Sometimes it seems as if the very people who are most likely to be taking medications are those who are most vulnerable to side effects, not to mention interactions. Of course, accumulating birthdays also may mean collecting a number of chronic conditions that might need treatment.
We think, though, that both physicians and patients (and the patients’ families) ought to be very cautious about adding extra medicines to the regimen an older person is following. Whenever it is possible to address the problem with a non-drug approach, that would be preferable. This reader offers a perfect illustration of why multiple medications (called “polypharmacy” by doctors, nurses, PAs and pharmacists) can be problematic for an elderly person.
Q. We had to take our mother to the hospital because she had fallen and broke a rib. Part of the admitting process was listing all the meds she was on.
Sleeping Medicine May Have Led to Fall
The hospitalist who saw her reviewed the list and asked, “Why is she taking such and such medications?” We didn’t know just what had been prescribed to help her sleep at night. The doctor said these meds can make the elderly fall and that such drugs should not be given to an elderly person age 80!
We are now attending doctor visits and taking notes. We are trying to have her see just one doctor and use one pharmacy to have better oversight.
After she was discharged from the hospital we had to endure her benzodiazepine withdrawal symptoms.
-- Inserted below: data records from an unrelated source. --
(** * The request proxy of the todo front end

    A shallow embedding of [frontend/app/api/proxy/[...path]/route.ts]:
    the path-rewriting rule chain, the construction of the outbound
    request and the translation of the backend's answer (or of its
    absence) into the response handed back to the caller.

    Strings are Rocq [string]s, one character per UTF-8 byte.  Every
    pattern the handler searches for is plain ASCII, and wherever the
    handler cuts a string by position ([slice(6)]) the characters cut
    are ASCII too, so byte positions and UTF-16 positions agree on
    everything the handler looks at. *)

From Stdlib Require Import String Ascii List Bool Arith ZArith Lia.
Import ListNotations.

Local Open Scope string_scope.
Local Open Scope bool_scope.

(** ** JavaScript string primitives used by the handler *)

Module JsString.

(** [s.startsWith(p)] *)
Fixpoint startsWith (s p : string) {struct p} : bool :=
  match p, s with
  | EmptyString, _ => true
  | String _ _, EmptyString => false
  | String a p', String b s' => Ascii.eqb a b && startsWith s' p'
  end.

(** [s.includes(p)] *)
Fixpoint includes (s p : string) : bool :=
  startsWith s p ||
  match s with
  | EmptyString => false
  | String _ rest => includes rest p
  end.

(** [s.slice(n)] for a non-negative [n] *)
Fixpoint slice (s : string) (n : nat) {struct n} : string :=
  match n, s with
  | O, _ => s
  | S _, EmptyString => EmptyString
  | S k, String _ rest => slice rest k
  end.
(** Then grace check 7 fires too (at 4004) and arms countdown 11. *)
Definition two_countdowns_trace : list event :=
  stale_grace_trace ++
  [ EvAdvance 500; EvFire 1;
    EvAdvance 500; EvFire 1; EvFire 7 ]. (* grace check 7: arms countdown 11 *)

(** The user resumes typing (at 4104); the classifier leaves [STOPPED]
    (at 4504). *)
Definition resumed_trace : list event :=
  two_countdowns_trace ++
  [ EvAdvance 100; EvTextChanged (draft ++ lit " Wh");
    EvAdvance 400; EvFire 1 ].          (* sample: EDITING, cancelCountdown *)

(** The user pauses again (the classifier is back in [STOPPED] at 5504);
    countdown 9 comes due. *)
Definition late_trigger_trace : list event :=
  resumed_trace ++
  [ EvAdvance 500; EvFire 1;
    EvAdvance 500; EvFire 1;            (* sample: STOPPED, grace check 13 *)
    EvAdvance 1500; EvFire 13;          (* grace check 13: arms countdown 15 *)
    EvAdvance 4000 ].                   (* countdown 9 is due *)

(** After activation the field is emptied and ['testing   '] is typed. *)
Definition testing_trace : list event :=
  activation_trace ++ [EvTextChanged []; EvTextChanged testing_padded].

(** One keystroke, then samples until it is older than the lookback. *)
Definition old_entry_trace : list event :=
  activation_trace ++
  [ EvAdvance 100; EvTextChanged (draft ++ lit " ");
    EvAdvance 400; EvFire 1;
    EvAdvance 500; EvFire 1;
    EvAdvance 500; EvFire 1 ].

(** ** Further invariants and scenarios *)

(** The pending timers that are sampling intervals, and velocity polls. *)
Definition is_sample (t : timer) : bool :=
  match action t with TSample => true | _ => false end.
Definition is_poll (t : timer) : bool :=
  match action t with TVelocityPoll => true | _ => false end.
Definition active_samples (w : world) : list timer :=
  filter (λ t, is_sample t = true) (timers w).
Definition active_polls (w : world) : list timer :=
  filter (λ t, is_poll t = true) (timers w).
How can we learn what other drugs she should avoid?
A. There are a number of drugs that should rarely if ever be prescribed to elderly people.
Which Drugs Should Not Be Given to an Elderly Person?
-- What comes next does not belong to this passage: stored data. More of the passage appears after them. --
(** * CacheDictionary: query pipeline, worker update and hierarchy search

    A shallow embedding of [src/Dictionaries/CacheDictionary.cpp].

    Conventions.
    - A column ([IColumn]) is the list of its rows; [MutableColumns] and
      [Columns] are lists of columns.
    - [HashMap<KeyType, size_t>] is a [gmap Key nat].
    - [size_t] and [UInt64] are integers in [Z] with the wrap-around of
      64-bit unsigned arithmetic written out where the code computes.
    - A C++ call either returns, throws, or has no defined behaviour (an
      unchecked read past the end of a vector): the three outcomes of
      [Result].
    - Profile events, metrics, logging and the locks themselves have no
      influence on the values computed and are left out.
    - The storage, the update queue, the source, the extractor of keys and
      [calculateDurationWithBackoff] are declared in files that are not
      part of the sources: they are interfaces and parameters here.  What
      had to be given a body for lack of its source says so. *)

From stdpp Require Import gmap strings list fin_maps.
From Stdlib Require Import ZArith Lia.

Open Scope Z_scope.

(** ** Outcomes of a call *)

(** The exceptions that travel through this file.  [UpdateFailed] and
    [UpdateSuppressed] are the two [CACHE_DICTIONARY_UPDATE_FAIL] messages
    of [update]: the first wraps the exception of the source, the second
    carries the time at which the next update is scheduled. *)
Inductive Exception : Type :=
| ForeignException (what : string)
| PositionOutOfBound
| ParameterOutOfBound
| UnsupportedMethod
| QueueFull
| WaitTimeout
| UpdateFailed (cause : Exception)
| UpdateSuppressed (scheduled_at : Z).

Inductive ErrorCode : Type :=
| CACHE_DICTIONARY_UPDATE_FAIL
| UNSUPPORTED_METHOD
| POSITION_OUT_OF_BOUND
| PARAMETER_OUT_OF_BOUND
| TIMEOUT_EXCEEDED
| CACHE_DICTIONARY_UPDATE_QUEUE_FULL
| OTHER_ERROR.

Definition code (e : Exception) : ErrorCode :=
  match e with
  | ForeignException _ => OTHER_ERROR
  | PositionOutOfBound => POSITION_OUT_OF_BOUND
  | ParameterOutOfBound => PARAMETER_OUT_OF_BOUND
  | UnsupportedMethod => UNSUPPORTED_METHOD
  | QueueFull => CACHE_DICTIONARY_UPDATE_QUEUE_FULL
  | WaitTimeout => TIMEOUT_EXCEEDED
  | UpdateFailed _ => CACHE_DICTIONARY_UPDATE_FAIL
  | UpdateSuppressed _ => CACHE_DICTIONARY_UPDATE_FAIL
  end.

Inductive Result (A : Type) : Type :=
| Ok (a : A)
| Throw (e : Exception)
| Undefined.

Arguments Ok {A} a.
Arguments Throw {A} e.
Arguments Undefined {A}.

#[global] Instance Result_ret : MRet Result := fun _ a => Ok a.
#[global] Instance Result_bind : MBind Result := fun _ _ f m =>
  match m with
  | Ok a => f a
  | Throw e => Throw e
  | Undefined => Undefined
  end.
#[global] Instance Result_fmap : FMap Result := fun _ _ f m =>
  match m with
  | Ok a => Ok (f a)
  | Throw e => Throw e
  | Undefined => Undefined
  end.
Lemma Forall2_zip5_nth {A B C D E R} (P : A * B * C * D * E -> R -> Prop)
  (da : A) (db : B) (dc : C) (dd : D) (de : E) (dr : R) :
  forall (la : list A) (lb : list B) (lc : list C) (ld : list D)
         (le : list E) (res : list R) (n : nat),
    length la = n -> length lb = n -> length lc = n -> length ld = n ->
    length le = n ->
    Forall2 P (zip5 la lb lc ld le) res <->
    length res = n /\
    forall k, (k < n)%nat ->
      P (nth k la da, nth k lb db, nth k lc dc, nth k ld dd, nth k le de)
        (nth k res dr).
Proof.
  induction la as [|a la IH];
    intros [|b lb] [|c lc] [|d ld] [|e le] res n Ha Hb Hc Hd He;
    simpl in *; subst; try discriminate.
  - split.
    + intros H. inversion H. split; [reflexivity|]. intros k Hk. lia.
    + intros [H _]. destruct res; [constructor|discriminate].
  - injection Hb as Hb. injection Hc as Hc. injection Hd as Hd.
    injection He as He.
    split.
    + intros H. inversion H as [|row r rows res' Hr Hres]; subst.
      apply (IH lb lc ld le res' (length la)) in Hres; try assumption;
        [|reflexivity].
      destruct Hres as [Hlen Hnth]. split; [simpl; congruence|].
      intros [|k] Hk; simpl; [assumption|]. apply Hnth. lia.
    + intros [Hlen Hnth]. destruct res as [|r res']; [discriminate|].
      constructor.
      * apply (Hnth 0%nat). lia.
      * apply (IH lb lc ld le res' (length la)); try assumption;
          [reflexivity|].
        split; [simpl in Hlen; congruence|].
        intros k Hk. apply (Hnth (S k)). lia.
Qed.

Lemma zip5_length {A B C D E} (la : list A) (lb : list B) (lc : list C)
  (ld : list D) (le : list E) :
  length (zip5 la lb lc ld le) =
  Nat.min (length la)
    (Nat.min (length lb)
       (Nat.min (length lc) (Nat.min (length ld) (length le)))).
Proof.
  revert lb lc ld le. induction la as [|a la IH];
    intros [|b lb] [|c lc] [|d ld] [|e le]; simpl; try lia.
  rewrite IH. reflexivity.
Qed.

Lemma span_text_failure (text : pystr) (om : list (Z * Z)) (span : Z * Z)
  (e : exn) :
  span_text text om span = Err e -> e = IndexError.
Proof.
  unfold span_text. rewrite span_text_loop.
  destruct (rmapM _ _) as [entries|e'] eqn:Hm; simpl; [discriminate|].
  intros H. injection H as ->.
  apply rmapM_failure in Hm. destruct Hm as [i [_ Hi]].
  eapply py_index_error. eassumption.
Qed.

Lemma decode_spans_failure (prompt content : pystr) (om : list (Z * Z))
  (spans : list (Z * Z)) (e : exn) :
  decode_spans prompt content om spans = Err e -> e = IndexError.
Proof.
  unfold decode_spans. rewrite decode_span_loop.
  destruct (rmapM _ _) as [texts|e'] eqn:Hm; simpl; [discriminate|].
  intros H. injection H as ->.
  apply rmapM_failure in Hm. destruct Hm as [span [_ Hs]].
  eapply span_text_failure. eassumption.
Qed.

(** Reordering the inputs reorders the outputs with them: each input
    keeps its own output. *)
Lemma rmapM_permutation {A B} (f : A -> result B) (l l' : list A) :
  Permutation l l' ->
  forall out,
    rmapM f l = Ok out ->
    exists out',
      rmapM f l' = Ok out' /\
      Permutation (combine l out) (combine l' out').
Proof.
  induction 1 as [|x l l' Hperm IH|x y l|l l' l'' H1 IH1 H2 IH2];
    intros out Hout; simpl in *.
  - exists []. split; [reflexivity|]. injection Hout as <-. constructor.
  - destruct (f x) as [b|e]; simpl in *; [|discriminate].
    destruct (rmapM f l) as [bs|e]; simpl in *; [|discriminate].
    injection Hout as <-.
    destruct (IH bs eq_refl) as [bs' [Hbs' Hp]].
    exists (b :: bs'). rewrite Hbs'. simpl.
    split; [reflexivity|]. constructor. exact Hp.
  - destruct (f y) as [b|e]; simpl in *; [|discriminate].
    destruct (f x) as [a|e]; simpl in *; [|discriminate].
    destruct (rmapM f l) as [bs|e]; simpl in *; [|discriminate].
    injection Hout as <-.
    exists (a :: b :: bs). split; [reflexivity|]. simpl. constructor.
  - destruct (IH1 out Hout) as [out' [Hout' Hp1]].
    destruct (IH2 out' Hout') as [out'' [Hout'' Hp2]].
    exists out''. split; [exact Hout''|].
    eapply Permutation_trans; eassumption.
Qed.

Lemma moved_inputs_failure
  (tensor_to : list (list Z) -> string -> result (list (list Z)))
  (device : string) (inputs : encoded) (e : exn) :
  moved_inputs tensor_to device inputs = Err e ->
  exists t, tensor_to t device = Err e.
Proof.
  unfold moved_inputs.
  destruct (tensor_to (input_ids inputs) device) as [ids|e1] eqn:H1; simpl.
  2: { intros H. exists (input_ids inputs). congruence. }
  destruct (tensor_to (token_type_ids inputs) device) as [types|e2] eqn:H2;
    simpl.
  2: { intros H. exists (token_type_ids inputs). congruence. }
  destruct (tensor_to (attention_mask inputs) device) as [mask|e3] eqn:H3;
    simpl; [discriminate|].
  intros H. exists (attention_mask inputs). congruence.
Qed.

Lemma model_answer_failure
  (tensor_to : list (list Z) -> string -> result (list (list Z)))
  (model_ : model) (device : string) (inputs : encoded) (e : exn) :
  model_answer tensor_to model_ device inputs = Err e ->
  (exists t, tensor_to t device = Err e) \/
  (exists model_inputs_,
      moved_inputs tensor_to device inputs = Ok model_inputs_ /\
      model_ model_inputs_ = Err e).
Proof.
  unfold model_answer.
  destruct (moved_inputs tensor_to device inputs) as [mi|e0] eqn:Hmoved;
    simpl.
  - intros H. right. exists mi. split; [reflexivity|exact H].
  - intros H. left. apply (moved_inputs_failure _ _ inputs).
    congruence.
Qed.

(** ** Single-prompt inference (section 4.4) *)

Section InferenceFacts.

Variable tokenizer : Type.
Variable convert_inputs :
  tokenizer -> list pystr -> list pystr -> Z -> result encoded.
Variable tensor_to : list (list Z) -> string -> result (list (list Z)).
Variable get_bool_ids_greater_than : table -> Q -> result (list (list Z)).
Variable get_span : list Z -> list Z -> list (Z * Z).

Local Abbreviation infer :=
  (inference tokenizer convert_inputs tensor_to get_bool_ids_greater_than get_span).

Lemma decode_row_loop (rows : list (list Z * list Z * pystr * pystr * list (Z * Z)))
  (acc : list (list pystr)) :
  for_r rows (decode_row get_span) acc =
  let? out := rmapM (decoded_row get_span) rows in Ok (acc ++ out).
Proof.
  revert acc. induction rows as [|row rows IH]; intros acc; simpl.
  - rewrite app_nil_r. reflexivity.
  - destruct row as [[[[start_ids end_ids] prompt] content] offset_map].
    simpl.
    destruct (decode_spans _ _ _ _); simpl; [|reflexivity].
    rewrite IH. destruct (rmapM _ _); simpl; [|reflexivity].
    rewrite <- app_assoc. reflexivity.
Qed.

(** The outcome of a call, collaborator by collaborator. *)
Lemma inference_outcome (model_ : model) (tok : tokenizer)
  (device : string) (contents prompts : list pystr) (max_length : Z)
  (prob_threshold : Q) :
  outcome (infer model_ tok device contents prompts max_length
                 prob_threshold) =
  let? inputs := convert_inputs tok prompts contents max_length in
  let? outputs := model_answer tensor_to model_ device inputs in
  let? start_ids_list :=
    get_bool_ids_greater_than (fst outputs) prob_threshold in
  let? end_ids_list :=
    get_bool_ids_greater_than (snd outputs) prob_threshold in
  rmapM (decoded_row get_span)
        (zip5 start_ids_list end_ids_list prompts contents
              (offset_mapping inputs)).
Proof.
  unfold inference, model_answer, moved_inputs, outcome, call, lift, bind.
  destruct (convert_inputs tok prompts contents max_length) as [inputs|e];
    simpl; [|reflexivity].
  destruct (tensor_to (input_ids inputs) device) as [ids|e];
    simpl; [|reflexivity].
  destruct (tensor_to (token_type_ids inputs) device) as [types|e];
    simpl; [|reflexivity].
  destruct (tensor_to (attention_mask inputs) device) as [mask|e];
    simpl; [|reflexivity].
  destruct (model_ _) as [[sp ep]|e]; simpl; [|reflexivity].
  destruct (get_bool_ids_greater_than sp prob_threshold) as [starts|e];
    simpl; [|reflexivity].
  destruct (get_bool_ids_greater_than ep prob_threshold) as [ends|e];
    simpl; [|reflexivity].
  rewrite decode_row_loop. destruct (rmapM _ _); reflexivity.
Qed.

(** The events of a call: the tokenizer call and, when the encoding and
    the move to the device succeed, the model invocation. *)
Lemma inference_trace (model_ : model) (tok : tokenizer)
  (device : string) (contents prompts : list pystr) (max_length : Z)
  (prob_threshold : Q) :
  trace (infer model_ tok device contents prompts max_length
               prob_threshold) =
  Encode prompts contents max_length ::
  match convert_inputs tok prompts contents max_length with
  | Ok inputs =>
      match moved_inputs tensor_to device inputs with
      | Ok model_inputs_ => [Invoke model_inputs_]
      | Err _ => []
      end
  | Err _ => []
  end.
Proof.
  unfold inference, moved_inputs, trace, call, lift, bind.
  destruct (convert_inputs tok prompts contents max_length) as [inputs|e];
    simpl; [|reflexivity].
  destruct (tensor_to (input_ids inputs) device) as [ids|e];
    simpl; [|reflexivity].
  destruct (tensor_to (token_type_ids inputs) device) as [types|e];
    simpl; [|reflexivity].
  destruct (tensor_to (attention_mask inputs) device) as [mask|e];
    simpl; [|reflexivity].
  destruct (model_ _) as [[sp ep]|e]; simpl; [|reflexivity].
  destruct (get_bool_ids_greater_than sp prob_threshold) as [starts|e];
    simpl; [|reflexivity].
  destruct (get_bool_ids_greater_than ep prob_threshold) as [ends|e];
    simpl; reflexivity.
Qed.

Lemma inference_encode_calls (model_ : model) (tok : tokenizer)
  (device : string) (contents prompts : list pystr) (max_length : Z)
  (prob_threshold : Q) :
  encode_calls (trace (infer model_ tok device contents prompts
                                 max_length prob_threshold)) =
  [(prompts, contents, max_length)].
Proof.
  rewrite inference_trace. simpl.
  destruct (convert_inputs _ _ _ _); [|reflexivity].
  destruct (moved_inputs _ _ _); reflexivity.
Qed.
Many doctors keep this in mind, but some aren’t aware of what to avoid. That’s why it is crucial for family members to be vigilant. We are sending you our Guide to Drugs and Older People, which has such a list.
Drugs That Lead to Confusion
It also lists medications that can contribute to confusion in senior citizens. Too often, when an older adult begins to have cognitive trouble, the family or the doctor attributes this to “getting older.” Sometimes even the patient herself believes that is the problem. In such cases, every medicine that the person is on should be re-evaluated, as quite a number are capable of affecting memory or mental sharpness.